Rosa aveva tentato di comprendere le cause dello strano spleen vegetale che affliggeva le sue piante leggendo riviste e
manuali di giardinaggio. Era in grado di riconoscere le principali malattie crittogamiche, oidio, ruggine, marciume radicale,
ticchiolatura, fusariosi e gli insetti dannosi più comuni, aleurodidi, afidi, ragnetti, oziorinchi e cocciniglie, ma quando metteva
in pratica i metodi di coltivazione e di difesa dalle avversità suggeriti dagli esperti non otteneva i risultati sperati: raramente le
malattie regredivano e, di solito, i suoi minuscoli avversari avevano il sopravvento. Rosa però si rassegnava facilmente alla
sconfitta pensando che in fondo le povere vittime, rinsecchite, divorate, spogliate del loro verde corpo, erano solo vegetali,
come gli spinaci o gli asparagi che preparava a pranzo. La morte di un animale domestico era tutt’altra cosa, lasciava un
segno a volte molto doloroso, la morte di una gardenia o di una camelia era semplicemente una promessa di bellezza non
mantenuta. E poi il venerdì, al mercato, poteva sempre comprare una nuova pianta, magari quella descritta nell’ultimo
numero della sua rivista di giardinaggio preferita. Ogni dipartita aveva dunque un lato positivo: liberava un posto nei balconi
degli appartamenti d’affitto in cui Rosa abitava.

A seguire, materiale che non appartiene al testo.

(** The neighbours of a slot that is stored to. *)
Lemma dinode_store_other fs bs off ei bs' :
  length (e2di_blocks ei) = 15%nat -> dinode_store fs bs off ei = Ok bs' ->
  zlen bs' = zlen bs /\
  (forall off2, let size := if E2DI_HAS_XTIME fs then 156 else 128 in
     off2 + size <= off \/ off + size <= off2 -> dinode_load fs bs' off2 = dinode_load fs bs off2).
Proof.
  intros Hbl H. unfold dinode_store in H.
  destruct (fields_put bs off dinode_layout (dinode_fields ei)) as [bs1|f] eqn:H1; [|done]. cbn [mbind res_bind] in H.
  unfold fields_put in H1.
  assert (zlen (fields_encode dinode_layout (dinode_fields ei)) = 128) as L1.
  { rewrite fields_encode_len; [reflexivity|]. unfold dinode_fields, dinode_layout. rewrite !length_app, Hbl. reflexivity. }
  assert (zlen (fields_encode dinode_extra_layout (dinode_extra_fields ei)) = 28) as L2 by (by rewrite fields_encode_len).
  change (layout_size dinode_layout) with 128 in *.
  destruct (E2DI_HAS_XTIME fs) eqn:HX.
  - unfold fields_put in H. split; [rewrite (put_bytes_len _ _ _ _ H); by eapply put_bytes_len|].
    cbv zeta. intros off2 Hd. unfold dinode_load. rewrite HX.
    rewrite !(fields_get_disj _ _ _ _ dinode_layout off2 H), !(fields_get_disj _ _ _ _ dinode_extra_layout (off2 + 128) H),
      !(fields_get_disj _ _ _ _ dinode_layout off2 H1), !(fields_get_disj _ _ _ _ dinode_extra_layout (off2 + 128) H1)
      by (change (layout_size dinode_layout) with 128; change (layout_size dinode_extra_layout) with 28; lia). done.
  - injection H as <-. split; [by eapply put_bytes_len|].
    cbv zeta. intros off2 Hd. unfold dinode_load. rewrite HX.
    rewrite (fields_get_disj _ _ _ _ dinode_layout off2 H1) by (change (layout_size dinode_layout) with 128; lia). done.
Qed.

(** A slot of the inode table holds what was last stored in it, whatever
    its neighbours are stored: slots do not overlap as long as they are at
    least 128 bytes apart, or 156 under EXTRA_ISIZE. *)
Theorem dinode_store_load fs bs off ei bs' :
  dinode_in_range ei -> dinode_store fs bs off ei = Ok bs' ->
  zlen bs' = zlen bs /\
  (exists ei', dinode_load fs bs' off = Ok ei' /\ dinode_fields ei' = dinode_fields ei /\
     (E2DI_HAS_XTIME fs = true -> dinode_extra_fields ei' = dinode_extra_fields ei)) /\
  (forall off2, let size := if E2DI_HAS_XTIME fs then 156 else 128 in
     off2 + size <= off \/ off + size <= off2 -> dinode_load fs bs' off2 = dinode_load fs bs off2).
Proof.
  intros [Hbl Hbase Hextra] H. destruct (dinode_store_other fs bs off ei bs' Hbl H) as [Hlen Hother].
  split; [done|]. split; [|done]. unfold dinode_store in H.
  destruct (fields_put bs off dinode_layout (dinode_fields ei)) as [bs1|f] eqn:H1; [|done]. cbn [mbind res_bind] in H.
  pose proof (fields_get_put _ _ _ _ _ H1 Hbase) as G1.
  destruct (E2DI_HAS_XTIME fs) eqn:HX.
  - pose proof (fields_get_put _ _ _ _ _ H Hextra) as G2. unfold fields_put in H.
    destruct (dinode_of_fields_ok ei (dinode_extra_fields ei) Hbl eq_refl) as (ei' & He & Hf & Hx).
    exists ei'. split; [|done]. unfold dinode_load. rewrite HX.
    rewrite (fields_get_disj _ _ _ _ dinode_layout off H) by (change (layout_size dinode_layout) with 128; lia).
    rewrite G1. cbn [mbind res_bind]. rewrite G2. exact He.
  - injection H as <-. destruct (dinode_of_fields_ok ei (replicate 8 0) Hbl eq_refl) as (ei' & He & Hf & _).
    exists ei'. split; [|done]. unfold dinode_load. rewrite HX, G1. exact He.
Qed.
(* ===== verification/AllocSpec.v ===== *)
(** Correctness of the allocator under interference.

    [vol_inv] is what holds of a volume whenever threads may be switched: every
    group's bitmaps are readable, the free counts of a descriptor are the clear
    bits of the bitmap unless some thread holds that bitmap's buffer, and the
    superblock totals are the sums over the groups. Other threads are any
    [KernelEnv] whose steps keep [vol_inv] and leave alone what this thread
    holds ([env_ok]). Every operation of ext2_alloc.c is shown to return from
    such states without a fault, to keep [vol_inv], and to change the volume
    exactly by the block or inode it allocates or frees. *)
From stdpp Require Import gmap.
From S2P Require Import Prelude Bitmap Bytes Super Kernel Cluster Alloc.

Section spec.
Context `{KE : KernelEnv} (fs : m_ext2fs) (MAXPHYS : Z).
Context (B I : Z -> Z).  (* the bitmap blocks of each group *)

Definition bdev (cg : Z) : Z := fsbtodb fs (B cg).
Definition idev (cg : Z) : Z := fsbtodb fs (I cg).
Definition group (cg : Z) : Prop := 0 <= cg < m_gcount fs.

(** No two bitmaps share a block. *)
Record layout_ok : Prop := mk_layout_ok {
  lo_b : forall cg cg', group cg -> group cg' -> bdev cg = bdev cg' -> cg = cg';
  lo_i : forall cg cg', group cg -> group cg' -> idev cg = idev cg' -> cg = cg';
  lo_bi : forall cg cg', group cg -> group cg' -> bdev cg <> idev cg'
}.

(** Blocks that are never free: block 0 and those past the end of the volume. *)
Definition fixed_block (d : Z) : Prop := d = 0 \/ e2fs_bcount (m_e2fs fs) <= d.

Da bambina aveva vissuto in una casa con un giardino quasi del tutto spoglio. L’unica pianta che ricordava era un piccolo
cespuglio di rosa, di certo molto vecchio, che ogni anno si intestardiva a produrre due o tre fiori, ovviamente di un banale
color rosa. Sua madre sosteneva che in giardino era inutile piantare fiori perché i bambini, Rosa inclusa, calpestavano le
aiuole, ma lei non ricordava di avere mai compiuto un simile atto vandalico. In realtà sua madre non amava i fiori e riteneva il
giardinaggio una manifestazione di egoismo: chi lo praticava mostrava infatti di preferire la compagnia delle piante a quella
degli umani e, a conferma della sua teoria, citava casi esemplari nel parentado. Suo padre tornava tardi la sera ed
attraversava rapidamente il giardino: non si sedeva mai sulla panchina di legno a lato della porta di casa, neppure nelle sere
d’estate.
Evidentemente Rosa non aveva ereditato dai genitori la sua passione per i fiori.
Da bambina qualche volta era entrata nel giardino della casa di fronte: quasi tutto lo spazio era occupato da un’unica aiuola
quadrata piena di cespugli di rose con enormi fiori, in prevalenza gialli e screziati. Il vicino curava amorevolmente il suo
giardino e non sembrava né egoista né scontroso. Ma era un guaio se, giocando nel vialetto, la palla finiva dentro quella
foresta spinosa spezzando qualche ramo: per ritrovarla era inevitabile graffiarsi le braccia, senza contare le meritate
rampogne per il danno inflitto alle povere piante.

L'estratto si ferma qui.